Tag Archives: Asian Pacific Environmental Network (APEN)

Appeals Court Doesn’t Stop Crude Oil Rail Shipments Through Richmond CA

Repost from CBS San Francisco (5KPIX, 740AM, 106.9FM)

Appeals Court Doesn’t Stop Crude Oil Rail Shipments Through Richmond

July 19, 2016 9:22 PM
Protesters against fracked oil trains held a demonstration outside the Kinder-Morgan rail yard in Richmond on September 4, 2014. (CBS)
Protesters against fracked oil trains held a demonstration outside the Kinder-Morgan rail yard in Richmond on September 4, 2014. (CBS)

SAN FRANCISCO (CBS SF) — A state appeals court upheld dismissal of a lawsuit in which environmentalists sought to challenge crude oil rail shipments through Richmond.

A trial judge’s dismissal of the lawsuit was upheld in court Tuesday in San Francisco. The court said Communities for a Better Environment, known as CBE, and other groups missed a state law’s six-month deadline for challenging a lack of environmental review for the shipments.

A three-judge panel said the California Environmental Quality Act didn’t allow an exception to the deadline even though the groups said they couldn’t have discovered the project sooner.

“Ultimately, CBE’s arguments about the proper balance between the interests of public participation and of timely litigation are better directed to the Legislature, not this court,” Court of Appeal Justice Jim Humes wrote for the court.

The panel unanimously upheld a similar ruling in which San Francisco Superior Court Judge Peter Busch dismissed the lawsuit in 2014.

The crude oil is carried by the Texas-based Kinder Morgan energy company in railroad tanker cars from North Dakota’s Bakken shale formation to Kinder Morgan’s Richmond terminal, where it is transferred to tanker trucks.

The shale oil is extracted through hydraulic fracturing, or fracking, and horizontal drilling.

The environmental groups contend that shale crude oil, which is lighter than other types of crude oil, is dangerous because it is more explosive in the event of a derailment. They also say fumes emitted during the oil transfers harm human health.

The groups sued the Bay Area Air Quality Management District in March 2014 after discovering that the agency had quietly issued a permit for the project in July 2013 without requiring an environmental impact report.

The permit allowed Kinder Morgan to change its previous ethanol facility to the crude oil facility.

In addition to CBE, the plaintiffs were the Natural Resources Defense Council, Asian Pacific Environmental Network and Sierra Club.
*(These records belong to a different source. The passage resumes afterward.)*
(** While linking, no count exceeds what was received. *)
Lemma linking_bound h u queue : linking h u queue -> forall p b, h !! p = Some b -> 0 <= nChainTx b <= received_tx (height_of h p) h p.
Proof.
  intros L. pose proof (lk_tree _ _ _ L) as Ht.
  assert (R0 : forall n p, 0 <= received_tx n h p).
  { induction n as [|n IH]; intros p; cbn [received_tx]; destruct (h !! p) as [b|] eqn:Hp; try lia; pose proof (lk_pos _ _ _ L p b Hp);
      destruct (pprev b) as [q|]; try lia. specialize (IH q). lia. }
  assert (G : forall n p b, h !! p = Some b -> height_of h p = n -> 0 <= nChainTx b <= received_tx n h p).
  { induction n as [|n IH]; intros p b Hp En; pose proof (lk_pos _ _ _ L p b Hp) as Hpos; pose proof (R0 (height_of h p) p) as Hr; rewrite En in Hr;
      (destruct (decide (p ∈ queue)) as [Hq|Hq]; [destruct (lk_next _ _ _ L p Hq) as (b' & Hp' & E & _); assert (b' = b) as -> by congruence; lia|]);
      rewrite (lk_done _ _ _ L p b Hp Hq); unfold expected; cbn [received_tx] in *; rewrite Hp in *; destruct (nTx b =? 0); try lia;
      destruct (pprev b) as [q|] eqn:Eq; try lia.
    all: pose proof (height_of_parent h p b q Ht Hp Eq) as EH; rewrite En in EH.
    { discriminate EH. }
    destruct (ok_prev _ _ _ (tree_ok h Ht p b Hp) q Eq) as (bq & Hbq & _). rewrite Hbq. destruct (IH q bq Hbq ltac:(lia)). destruct (nChainTx bq =? 0); lia. }
  intros p b Hp. apply (G _ p b Hp eq_refl).
Qed.

(** ** One block of the queue *)

Lemma received_ext h h' : (forall p, (fun b => (nTx b, pprev b)) <$> h' !! p = (fun b => (nTx b, pprev b)) <$> h !! p) ->
  forall n p, received_tx n h' p = received_tx n h p.
Proof.
  intros E. induction n as [|n IH]; intros p; cbn [received_tx]; specialize (E p); destruct (h' !! p) as [b'|], (h !! p) as [b|]; try discriminate; try reflexivity;
    cbn in E; injection E as -> ->; destruct (pprev b); rewrite ?IH; reflexivity.
Qed.

Section Count.
Context (h : heap) (u : list (option ptr * ptr)) (p : ptr) (rest : list ptr) (b : CBlockIndex) (n : Z).
Context (L : linking h u (p :: rest)) (Hp : h !! p = Some b).
Notation b' := (set_nSequenceId (set_nChainTx b (expected h b)) n).
Notation h' := (<[p := b']> h).

Lemma count_entry q bq' : h' !! q = Some bq' -> exists bq, h !! q = Some bq /\ nTx bq' = nTx bq /\ pprev bq' = pprev bq /\
  Chain.nHeight bq' = Chain.nHeight bq /\ (q <> p -> bq' = bq) /\ (q = p -> bq = b /\ nChainTx bq' = expected h b).
Proof using Hp.
  intros Hq. destruct (decide (q = p)) as [->|Hne].
  - rewrite lookup_insert_eq in Hq. injection Hq as <-. exists b. split; [exact Hp|]. cbn. split; [reflexivity|]. split; [reflexivity|]. split; [reflexivity|]. split; [congruence|auto].
  - rewrite lookup_insert_ne in Hq by auto. exists bq'. split; [exact Hq|]. do 3 (split; [reflexivity|]). split; [reflexivity|congruence].
Qed.

Lemma count_other q bq : h !! q = Some bq -> q <> p -> h' !! q = Some bq.
Proof using. intros Hq Hne. rewrite lookup_insert_ne by auto. exact Hq. Qed.

Lemma count_next : nChainTx b = 0 /\ nTx b <> 0 /\ expected h b <> 0.
Proof using L Hp. destruct (lk_next _ _ _ L p ltac:(left)) as (b0 & Hb0 & E). assert (b0 = b) as -> by congruence. exact E. Qed.

Lemma count_tree : tree_wf h'.
Proof using L Hp.
  intros q bq' Hq. destruct (count_entry q bq' Hq) as (bq & Hbq & _ & Ep & Eh & Hother & Hself).
  assert (Hext : forall x c, h !! x = Some c -> exists c', h' !! x = Some c' /\ pprev c' = pprev c /\ Chain.nHeight c' = Chain.nHeight c).
  { intros x c Hx. destruct (decide (x = p)) as [->|Hne]; [exists b'; rewrite lookup_insert_eq; assert (c = b) as -> by congruence; auto|exists c; rewrite lookup_insert_ne by auto; auto]. }
  pose proof (block_ok_ext h h' q bq (lk_tree _ _ _ L) Hbq Hext (tree_ok h (lk_tree _ _ _ L) q bq Hbq)) as [? ? ? ? ?].
  destruct (decide (q = p)) as [->|Hne]; [|rewrite (Hother Hne) in *; constructor; assumption].
  rewrite lookup_insert_eq in Hq. injection Hq as <-. assert (bq = b) as -> by congruence. constructor; assumption.
Qed.

(** The parent of [p] is another entry, so that what [p] should say is
    unchanged. *)
Lemma not_own_parent q bq : h !! q = Some bq -> pprev bq <> Some q.
Proof using L.
  intros Hq Eq. destruct (ok_prev _ _ _ (tree_ok h (lk_tree _ _ _ L) q bq Hq) q Eq) as (bq' & Hq' & EH). assert (bq' = bq) by congruence. subst. lia.
Qed.

Lemma expected_other bq : pprev bq <> Some p -> expected h' bq = expected h bq.
Proof using. intros Hne. unfold expected. destruct (pprev bq) as [q|]; [|reflexivity]. rewrite lookup_insert_ne by congruence. reflexivity. Qed.

(** The blocks that wait for [p] are linked next. *)
Lemma linking_step : linking h' (still_unlinked p u) (rest ++ waiting_for p u).
Proof using L Hp.
  pose proof count_next as (E0 & Etx & Eex). pose proof (lk_tree _ _ _ L) as Ht. pose proof (lk_queue _ _ _ L) as Hq0. apply NoDup_cons in Hq0 as [Hpr Hnd].
  assert (Hwait : forall c, c ∈ waiting_for p u <-> waits h p c).
  { intros c. unfold waiting_for. rewrite list_elem_of_fmap. split.
    - intros ([o c'] & -> & Hin). apply list_elem_of_filter in Hin as [E Hin]. cbn in E. subst o. apply (lk_waiting _ _ _ L) in Hin as (q & [= <-] & Hw). exact Hw.
    - intros Hw. exists (Some p, c). split; [reflexivity|]. apply list_elem_of_filter. split; [reflexivity|]. apply (lk_waiting _ _ _ L). eauto. }
  assert (Hrest : forall c, c ∈ rest -> exists bc, h !! c = Some bc /\ c <> p /\ pprev bc <> Some p /\ nChainTx bc = 0 /\ nTx bc <> 0 /\ expected h bc <> 0).
  { intros c Hc. destruct (lk_next _ _ _ L c) as (bc & Hbc & E1 & E2 & E3); [right; exact Hc|]. exists bc. split; [exact Hbc|]. split; [intros ->; contradiction|].
    split; [|auto]. intros Ep. unfold expected in E3. rewrite Ep, Hp, E0 in E3. destruct (nTx bc =? 0); apply E3; reflexivity. }
  constructor.
  - exact count_tree.
  - intros q bq' Hq. destruct (count_entry q bq' Hq) as (bq & Hbq & -> & _). apply (lk_pos _ _ _ L q bq Hbq).
  - intros q bq' Hq. destruct (count_entry q bq' Hq) as (bq & Hbq & _ & _ & Eh & _). pose proof (lk_fits _ _ _ L q bq Hbq) as Hf.
    unfold height_of in *. rewrite Hq, Eh. rewrite Hbq in Hf. rewrite (received_ext h h'); [exact Hf|]. intros x.
    destruct (decide (x = p)) as [->|Hne]; [rewrite lookup_insert_eq, Hp; reflexivity|rewrite lookup_insert_ne by auto; reflexivity].
  - intros q bq' Hq Hout. rewrite not_elem_of_app in Hout. destruct Hout as [Hor How]. destruct (count_entry q bq' Hq) as (bq & Hbq & Et & Ep & _ & Hother & Hself).
    destruct (decide (q = p)) as [->|Hne].
    + destruct (Hself eq_refl) as [-> ->]. transitivity (expected h' b); [symmetry; apply expected_other, not_own_parent, Hp|]. unfold expected at 1 3. rewrite Et, Ep. reflexivity.
    + rewrite (Hother Hne) in *. destruct (decide (pprev bq = Some p)) as [Epp|Epp].
      * assert (nTx bq = 0) as Ez by (destruct (decide (nTx bq = 0)) as [|Hnz]; [assumption|]; destruct How; apply Hwait; exists bq, b; auto).
        rewrite (lk_done _ _ _ L q bq Hbq) by (apply not_elem_of_cons; auto). unfold expected. rewrite Ez. reflexivity.
      * rewrite expected_other by exact Epp. apply (lk_done _ _ _ L q bq Hbq). apply not_elem_of_cons. auto.
  - intros c [Hc|Hc]%elem_of_app.
    + destruct (Hrest c Hc) as (bc & Hbc & Hne & Hpp & E1 & E2 & E3). exists bc. rewrite (expected_other bc Hpp). split; [apply count_other; auto|auto].
    + apply Hwait in Hc as (bc & bp & Hbc & Epp & Hbp & Hnz & Hz). assert (Hne : c <> p) by (intros ->; apply (not_own_parent p bc Hbc Epp)).
      exists bc. split; [apply count_other; auto|]. assert (bp = b) as -> by congruence.
      split; [|split; [exact Hnz|]].
      * rewrite (lk_done _ _ _ L c bc Hbc); [unfold expected; rewrite Epp, Hp, E0; destruct (nTx bc =? 0); reflexivity|].
        apply not_elem_of_cons. split; [exact Hne|]. intros Hc. destruct (Hrest c Hc) as (bc' & Hbc' & _ & Hpp & _). congruence.
      * unfold expected. rewrite Epp, lookup_insert_eq. cbn [nChainTx set_nSequenceId set_nChainTx]. rewrite !(proj2 (Z.eqb_neq _ _)) by assumption.
        pose proof (lk_pos _ _ _ L c bc Hbc). pose proof (lk_pos _ _ _ L p b Hp). unfold expected in *. destruct (nTx b =? 0); [congruence|].
        destruct (pprev b) as [q|] eqn:Eqb; [|lia]. destruct (h !! q) as [bq|] eqn:Ebq; [|congruence]. pose proof (linking_bound _ _ _ L q bq Ebq).
        destruct (nChainTx bq =? 0); [congruence|lia].
  - apply NoDup_app. split; [exact Hnd|]. split.
    + intros c Hc Hw. apply Hwait in Hw as (bc & bp & Hbc & Epp & _). destruct (Hrest c Hc) as (bc' & Hbc' & _ & Hpp & _). congruence.
    + unfold waiting_for. pose proof (lk_once _ _ _ L) as Hu. clear - Hu. induction u as [|[o c] l IH]; [constructor|]. apply NoDup_cons in Hu as [Hn Hu].
      rewrite filter_cons. case_decide as E; [|auto]. cbn in E. subst o. cbn [map snd]. apply NoDup_cons. split; [|auto]. intros Hin.
      apply list_elem_of_fmap in Hin as ([o c'] & E & Hin). apply list_elem_of_filter in Hin as [E' Hin]. cbn in *. subst. contradiction.
  - intros o c. unfold still_unlinked. rewrite list_elem_of_filter. cbn [fst]. rewrite (lk_waiting _ _ _ L). split.
    + intros [Ho (q & -> & bc & bq & Hbc & Epp & Hbq & Hnz & Hz)]. exists q. split; [reflexivity|]. assert (Hqp : q <> p) by congruence.
      destruct (decide (c = p)) as [->|Hcp].
      * exists b', bq. assert (bc = b) as -> by congruence. rewrite lookup_insert_eq, lookup_insert_ne by auto. auto.
      * exists bc, bq. rewrite !lookup_insert_ne by auto. auto.
    + intros (q & -> & bc' & bq' & Hbc' & Epp & Hbq' & Hnz & Hz). destruct (count_entry c bc' Hbc') as (bc & Hbc & Et & Ep & _ & _ & _).
      destruct (count_entry q bq' Hbq') as (bq & Hbq & _ & _ & _ & Hother & Hself). assert (Hqp : q <> p) by (intros ->; destruct (Hself eq_refl) as [_ E]; congruence).
      rewrite (Hother Hqp) in *. split; [congruence|]. exists q. split; [reflexivity|]. exists bc, bq. rewrite <- Et, <- Ep. auto.
  - unfold still_unlinked. apply NoDup_filter, (lk_once _ _ _ L).
Qed.
End Count.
They were represented by the Earthjustice law firm.

They argued that a report should have been required under the CEQA law, while the air district and Kinder Morgan contended no report was needed because granting the permit was a ministerial rather than discretionary decision.

But the issue of whether there should have been an environmental report was never reached in court because Busch ruled, and the appeals court agreed, that the lawsuit was filed too late.

The appeals court said, “We acknowledge that if there were any situation in which it would be warranted to delay the triggering of a limitations period in the manner CBE urges, it would be one in which no public notice of the project was given and the project’s commencement was not readily apparent to the public.”

But the panel said that case law set by the California Supreme Court and other courts established that the Legislature made a “clear determination” that CEQA challenges must be filed within the deadline.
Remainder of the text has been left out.